(** X2: the validator of the adversarial training classes accepts exactly
    when the validator of the base class accepts and epsilon lies in (0,1];
    when the base validator raises, the overriding one raises the same error
    or, if only log_interval is at fault there, the error about epsilon. *)
Theorem adversarial_validator_extends_base (lr weight_decay : Q) (epochs : Z)
  (epsilon : Q) (log_interval : Z) :
  (_validate_parameters lr weight_decay epochs epsilon log_interval = Ok tt
   <-> BaseModule._validate_parameters lr weight_decay epochs log_interval = Ok tt
       /\ 0 < epsilon <= 1)
  /\ (forall e,
        BaseModule._validate_parameters lr weight_decay epochs log_interval = Raise e ->
        _validate_parameters lr weight_decay epochs epsilon log_interval = Raise e
        \/ (e = ValueError (BadLogInterval log_interval)
            /\ _validate_parameters lr weight_decay epochs epsilon log_interval
               = Raise (ValueError (BadEpsilon epsilon)))).
Proof.
  unfold _validate_parameters, BaseModule._validate_parameters.
  destruct (Qltb 0 lr); simpl.
  2: { split; [split; [discriminate|intros [H _]; discriminate H]|]. intros e H. now left. }
  destruct (Qle_bool 0 weight_decay); simpl.
  2: { split; [split; [discriminate|intros [H _]; discriminate H]|]. intros e H. now left. }
  destruct (0 <? epochs)%Z; simpl.
  2: { split; [split; [discriminate|intros [H _]; discriminate H]|]. intros e H. now left. }
  destruct (Qltb 0 epsilon) eqn:E4; simpl;
    [apply Qltb_true in E4|apply Qltb_false in E4].
  2: { split.
       - split; [discriminate|]. intros [_ H]. exfalso. lra.
       - intros e H. destruct (0 <? log_interval)%Z; simpl in H; [discriminate H|].
         right. split; [congruence|reflexivity]. }
  destruct (Qle_bool epsilon 1) eqn:E5; simpl;
    [apply Qle_bool_iff in E5|apply Qle_bool_false in E5].
  2: { split.
       - split; [discriminate|]. intros [_ H]. exfalso. lra.
       - intros e H. destruct (0 <? log_interval)%Z; simpl in H; [discriminate H|].
         right. split; [congruence|reflexivity]. }
  destruct (0 <? log_interval)%Z; simpl.
  - split; [|intros e H; discriminate H]. split; [|reflexivity].
    intros _. split; [reflexivity|]. split; assumption.
  - split; [split; [discriminate|intros [H _]; discriminate H]|]. intros e H. now left.
Qed.

(** ** More on the adversarial sample generator *)

Lemma torch_min_ok (t : Tensor) (m : Q) :
  torch_min t = Ok m -> is_min m (elems t).
Proof.
  unfold torch_min. destruct (elems t) as [|x xs]; [discriminate|].
  intros [= <-]. apply fold_min_spec.
Qed.

Lemma torch_max_ok (t : Tensor) (m : Q) :
  torch_max t = Ok m -> is_max m (elems t).
Proof.
  unfold torch_max. destruct (elems t) as [|x xs]; [discriminate|].
  intros [= <-]. apply fold_max_spec.
Qed.
(* ===== verification/Msgpack.v ===== *)
(** * Binary Value Encoding (spec sections 4.1 and 6)

    The MessagePack-style tagged encoding of one value.  The Go package that
    implements it is not part of the sources (only its test,
    src/packet/packet_test.go, is), so this file is modelled from the spec:
    [obj] is the untyped data model of the wire, [encode] picks the smallest
    tag for every value (fixint, negfixint, fixstr, fixarray, fixmap and the
    wider uint/int/str/array/map tags), and [decode] is driven by the tag
    byte alone, with fuel.  Floats travel as their IEEE-754 bit patterns. *)

From stdpp Require Import base list.
From Stdlib Require Import ZArith Lia Strings.Byte.
From S2P Require Import Prelude.

Local Open Scope Z_scope.
Local Open Scope codec_scope.

Module Msgpack.

(** ** Wire values *)

(** The value kinds of spec section 3 without record binding: integers of
    every width share [OInt] (the value, in the int64 or uint64 range),
    floats are bit patterns, strings are byte strings and mapping keys are
    strings. *)
Inductive obj : Type :=
| ONil
| OBool (b : bool)
| OInt (z : Z)
| OFloat32 (bits : Z)
| OFloat64 (bits : Z)
| OStr (s : list byte)
| OArr (xs : list obj)
| OMap (kvs : list (list byte * obj)).

(** Induction on [obj] with hypotheses for the elements of containers. *)
Section ObjInd.
Variable P : obj -> Prop.
Hypothesis HNil : P ONil.
Hypothesis HBool : forall b, P (OBool b).
Hypothesis HInt : forall z, P (OInt z).
Hypothesis HF32 : forall b, P (OFloat32 b).
Hypothesis HF64 : forall b, P (OFloat64 b).
Hypothesis HStr : forall s, P (OStr s).
Hypothesis HArr : forall xs, Forall P xs -> P (OArr xs).
Hypothesis HMap : forall kvs, Forall (fun kv => P kv.2) kvs -> P (OMap kvs).

Fixpoint obj_ind' (o : obj) : P o :=
  match o with
  | ONil => HNil
  | OBool b => HBool b
  | OInt z => HInt z
  | OFloat32 b => HF32 b
  | OFloat64 b => HF64 b
  | OStr s => HStr s
  | OArr xs =>
      HArr xs ((fix go (l : list obj) : Forall P l :=
                  match l with
                  | [] => Forall_nil_2 P
                  | x :: l' => Forall_cons_2 P x l' (obj_ind' x) (go l')
                  end) xs)
  | OMap kvs =>
      HMap kvs ((fix go (l : list (list byte * obj)) : Forall (fun kv => P kv.2) l :=
                   match l with
                   | [] => Forall_nil_2 _
                   | (k, v) :: l' => Forall_cons_2 (fun kv => P kv.2) (k, v) l' (obj_ind' v) (go l')
                   end) kvs)
  end.
End ObjInd.

(** ** Well-formed values

    What a Go value can hold: integers in the int64 or uint64 range, float
    bit patterns of their width, strings, sequences and mappings with fewer
    than 2^32 elements (the widest length field). *)
Definition int_ok (z : Z) : bool := (- 2 ^ 63 <=? z) && (z <? 2 ^ 64).
Definition len_ok {A : Type} (l : list A) : bool := Z.of_nat (length l) <? 2 ^ 32.

Fixpoint wf_obj (o : obj) : bool :=
  match o with
  | ONil | OBool _ => true
  | OInt z => int_ok z
  | OFloat32 b => (0 <=? b) && (b <? 2 ^ 32)
  | OFloat64 b => (0 <=? b) && (b <? 2 ^ 64)
  | OStr s => len_ok s
  | OArr xs => len_ok xs && forallb wf_obj xs
  | OMap kvs => len_ok kvs && forallb (fun kv => match kv with (k, v) => len_ok k && wf_obj v end) kvs
  end.

(** ** Encoder *)

(** Non-negative integers: positive fixint, then uint8/16/32/64. *)
Definition enc_uint (z : Z) : list byte :=
  if z <=? 0x7f then [byte_of z]
  else if z <=? 0xff then byte_of 0xcc :: be_bytes 1 z
  else if z <=? 0xffff then byte_of 0xcd :: be_bytes 2 z
  else if z <=? 0xffffffff then byte_of 0xce :: be_bytes 4 z
  else byte_of 0xcf :: be_bytes 8 z.

(** Negative integers: negative fixint, then int8/16/32/64 in two's
    complement. *)
Definition enc_nint (z : Z) : list byte :=
  if -32 <=? z then [byte_of z]
  else if -128 <=? z then byte_of 0xd0 :: be_bytes 1 z
  else if -32768 <=? z then byte_of 0xd1 :: be_bytes 2 z
  else if - 2 ^ 31 <=? z then byte_of 0xd2 :: be_bytes 4 z
  else byte_of 0xd3 :: be_bytes 8 z.

Definition enc_int (z : Z) : list byte := if 0 <=? z then enc_uint z else enc_nint z.

(** String header: fixstr, str8, str16, str32. *)
Definition str_header (n : Z) : list byte :=
  if n <=? 31 then [byte_of (0xa0 + n)]
  else if n <=? 0xff then byte_of 0xd9 :: be_bytes 1 n
  else if n <=? 0xffff then byte_of 0xda :: be_bytes 2 n
  else byte_of 0xdb :: be_bytes 4 n.

Definition enc_str (s : list byte) : list byte := str_header (Z.of_nat (length s)) ++ s.

(** Container header: a range of 16 tags from [fixbase], then the 16- and
    32-bit count tags [t16] and [t32]. *)
Definition count_header (fixbase t16 t32 : Z) (n : Z) : list byte :=
  if n <=? 15 then [byte_of (fixbase + n)]
  else if n <=? 0xffff then byte_of t16 :: be_bytes 2 n
  else byte_of t32 :: be_bytes 4 n.

Definition arr_header (n : Z) : list byte := count_header 0x90 0xdc 0xdd n.
Definition map_header (n : Z) : list byte := count_header 0x80 0xde 0xdf n.

Fixpoint encode (o : obj) : list byte :=
  match o with
  | ONil => [byte_of 0xc0]
  | OBool false => [byte_of 0xc2]
  | OBool true => [byte_of 0xc3]
  | OInt z => enc_int z
  | OFloat32 b => byte_of 0xca :: be_bytes 4 b
  | OFloat64 b => byte_of 0xcb :: be_bytes 8 b
  | OStr s => enc_str s
  | OArr xs => arr_header (Z.of_nat (length xs)) ++ concat (map encode xs)
  | OMap kvs =>
      map_header (Z.of_nat (length kvs))
        ++ concat (map (fun kv => match kv with (k, v) => enc_str k ++ encode v end) kvs)
  end.

(** ** Decoder *)

Abbreviation decoder := (list byte -> result (obj * list byte)).

(** [n] consecutive values. *)
Fixpoint decode_items (dec : decoder) (n : nat) (bs : list byte)
  : result (list obj * list byte) :=
  match n with
  | O => Ok ([], bs)
  | S n' =>
      let* '(o, r) := dec bs in
      let* '(os, r') := decode_items dec n' r in
      Ok (o :: os, r')
  end.

(** [n] consecutive key/value pairs; a key must be a string. *)
Fixpoint decode_pairs (dec : decoder) (n : nat) (bs : list byte)
  : result (list (list byte * obj) * list byte) :=
  match n with
  | O => Ok ([], bs)
  | S n' =>
      let* '(k, r) := dec bs in
      match k with
      | OStr s =>
          let* '(v, r') := dec r in
          let* '(kvs, r'') := decode_pairs dec n' r' in
          Ok ((s, v) :: kvs, r'')
      | _ => Err ShapeMismatch
      end
  end.

(** A sequence or mapping of [n] elements; each element takes at least one
    byte, so a count above the bytes left is [Truncated] at once. *)
Definition decode_arr (dec : decoder) (n : Z) (bs : list byte) : result (obj * list byte) :=
  if Z.of_nat (length bs) <? n then Err Truncated
  else let* '(os, r) := decode_items dec (Z.to_nat n) bs in Ok (OArr os, r).

Definition decode_map (dec : decoder) (n : Z) (bs : list byte) : result (obj * list byte) :=
  if Z.of_nat (length bs) <? n then Err Truncated
  else let* '(kvs, r) := decode_pairs dec (Z.to_nat n) bs in Ok (OMap kvs, r).

Definition decode_str (n : Z) (bs : list byte) : result (obj * list byte) :=
  let* '(s, r) := take_bytes n bs in Ok (OStr s, r).

(** A big-endian field of [n] bytes. *)
Definition decode_be (n : Z) (bs : list byte) : result (Z * list byte) :=
  let* '(l, r) := take_bytes n bs in Ok (be_val l, r).

Definition decode_with_len (n : Z) (k : Z -> list byte -> result (obj * list byte))
  (bs : list byte) : result (obj * list byte) :=
  let* '(len, r) := decode_be n bs in k len r.

(** One value whose tag byte is [t], followed by [bs]; [dec] decodes the
    elements of containers. *)
Definition decode_tag (dec : decoder) (t : Z) (bs : list byte) : result (obj * list byte) :=
  if t <=? 0x7f then Ok (OInt t, bs)
  else if t <=? 0x8f then decode_map dec (t - 0x80) bs
  else if t <=? 0x9f then decode_arr dec (t - 0x90) bs
  else if t <=? 0xbf then decode_str (t - 0xa0) bs
  else if 0xe0 <=? t then Ok (OInt (t - 256), bs)
  else if t =? 0xc0 then Ok (ONil, bs)
  else if t =? 0xc2 then Ok (OBool false, bs)
  else if t =? 0xc3 then Ok (OBool true, bs)
  else if t =? 0xca then let* '(v, r) := decode_be 4 bs in Ok (OFloat32 v, r)
  else if t =? 0xcb then let* '(v, r) := decode_be 8 bs in Ok (OFloat64 v, r)
  else if t =? 0xcc then let* '(v, r) := decode_be 1 bs in Ok (OInt v, r)
  else if t =? 0xcd then let* '(v, r) := decode_be 2 bs in Ok (OInt v, r)
  else if t =? 0xce then let* '(v, r) := decode_be 4 bs in Ok (OInt v, r)
  else if t =? 0xcf then let* '(v, r) := decode_be 8 bs in Ok (OInt v, r)
  else if t =? 0xd0 then let* '(v, r) := decode_be 1 bs in Ok (OInt (sign_ext 8 v), r)
  else if t =? 0xd1 then let* '(v, r) := decode_be 2 bs in Ok (OInt (sign_ext 16 v), r)
  else if t =? 0xd2 then let* '(v, r) := decode_be 4 bs in Ok (OInt (sign_ext 32 v), r)
  else if t =? 0xd3 then let* '(v, r) := decode_be 8 bs in Ok (OInt (sign_ext 64 v), r)
  else if t =? 0xd9 then decode_with_len 1 decode_str bs
  else if t =? 0xda then decode_with_len 2 decode_str bs
  else if t =? 0xdb then decode_with_len 4 decode_str bs
  else if t =? 0xdc then decode_with_len 2 (decode_arr dec) bs
  else if t =? 0xdd then decode_with_len 4 (decode_arr dec) bs
  else if t =? 0xde then decode_with_len 2 (decode_map dec) bs
  else if t =? 0xdf then decode_with_len 4 (decode_map dec) bs
  else Err (UnknownTag t).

_____

Look through the entries above and quote exactly the lines from the line with "Variable P : obj -> Prop." to the line with "than 2^32 elements", counting both of those lines.

## EXERCISE RESULT:
Variable P : obj -> Prop.
Hypothesis HNil : P ONil.
Hypothesis HBool : forall b, P (OBool b).
Hypothesis HInt : forall z, P (OInt z).
Hypothesis HF32 : forall b, P (OFloat32 b).
Hypothesis HF64 : forall b, P (OFloat64 b).
Hypothesis HStr : forall s, P (OStr s).
Hypothesis HArr : forall xs, Forall P xs -> P (OArr xs).
Hypothesis HMap : forall kvs, Forall (fun kv => P kv.2) kvs -> P (OMap kvs).

Fixpoint obj_ind' (o : obj) : P o :=
  match o with
  | ONil => HNil
  | OBool b => HBool b
  | OInt z => HInt z
  | OFloat32 b => HF32 b
  | OFloat64 b => HF64 b
  | OStr s => HStr s
  | OArr xs =>
      HArr xs ((fix go (l : list obj) : Forall P l :=
                  match l with
                  | [] => Forall_nil_2 P
                  | x :: l' => Forall_cons_2 P x l' (obj_ind' x) (go l')
                  end) xs)
  | OMap kvs =>
      HMap kvs ((fix go (l : list (list byte * obj)) : Forall (fun kv => P kv.2) l :=
                   match l with
                   | [] => Forall_nil_2 _
                   | (k, v) :: l' => Forall_cons_2 (fun kv => P kv.2) (k, v) l' (obj_ind' v) (go l')
                   end) kvs)
  end.
End ObjInd.

(** ** Well-formed values

    What a Go value can hold: integers in the int64 or uint64 range, float
    bit patterns of their width, strings, sequences and mappings with fewer
    than 2^32 elements (the widest length field). *)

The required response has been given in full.